■ Brief ■
Retype, word for word, every line of the records below starting at the one that contains "bind (gets queue) (fun q =>" and ending at the one that contains "CallSetMaxAccel (value : Q)"; include both of those lines and nothing more.

:: Record excerpts

(** * The accessors of the limits, and calls from outside *)

Section Accessors.

Context `{Extern}.

Definition get_max_accel : M Q := gets max_accel.

(** [set_max_accel(value)] of the source; the name [set_max_accel] is the
    field update of the record here, as for the next two setters. *)
Definition ToolHead_set_max_accel (value : Q) : M unit :=
  bind (modify (set_max_accel value)) (fun _ => da_store 0 value).

Definition get_max_velocity_only : M Q := gets max_velocity.

Definition ToolHead_set_max_velocity (value : Q) : M unit :=
  bind (modify (set_max_velocity value)) (fun _ => da_store 1 value).

Definition get_max_accel_to_decel : M Q := gets max_accel_to_decel.

Definition ToolHead_set_max_accel_to_decel (value : Q) : M unit :=
  bind (modify (set_max_accel_to_decel value)) (fun _ => da_store 3 value).

(** [check_busy]: print time, estimated print time, and whether the
    lookahead queue is empty. *)
Definition check_busy (eventtime : Q) : M (Q * Q * bool) :=
  bind (gets print_time) (fun pt =>
  bind (gets queue) (fun q =>
  ret (pt, estimated_print_time eventtime,
       match q with [] => true | _ => false end))).

(** What the rest of the program can call on a toolhead: the operations
    of [Op], the setters of the limits and [check_busy]. *)
Inductive Call : Type :=
| CallOp (op : Op)
| CallSetMaxAccel (value : Q)
| CallSetMaxVelocity (value : Q)
| CallSetMaxAccelToDecel (value : Q)
| CallCheckBusy (eventtime : Q).

Definition run_call (c : Call) : M unit :=
  match c with
  | CallOp op => run_op op
  | CallSetMaxAccel value => ToolHead_set_max_accel value
  | CallSetMaxVelocity value => ToolHead_set_max_velocity value
  | CallSetMaxAccelToDecel value => ToolHead_set_max_accel_to_decel value
  | CallCheckBusy eventtime =>
      bind (check_busy eventtime) (fun _ => ret tt)
  end.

::::

■ Result for this task ■
  bind (gets queue) (fun q =>
  ret (pt, estimated_print_time eventtime,
       match q with [] => true | _ => false end))).

(** What the rest of the program can call on a toolhead: the operations
    of [Op], the setters of the limits and [check_busy]. *)
Inductive Call : Type :=
| CallOp (op : Op)
| CallSetMaxAccel (value : Q)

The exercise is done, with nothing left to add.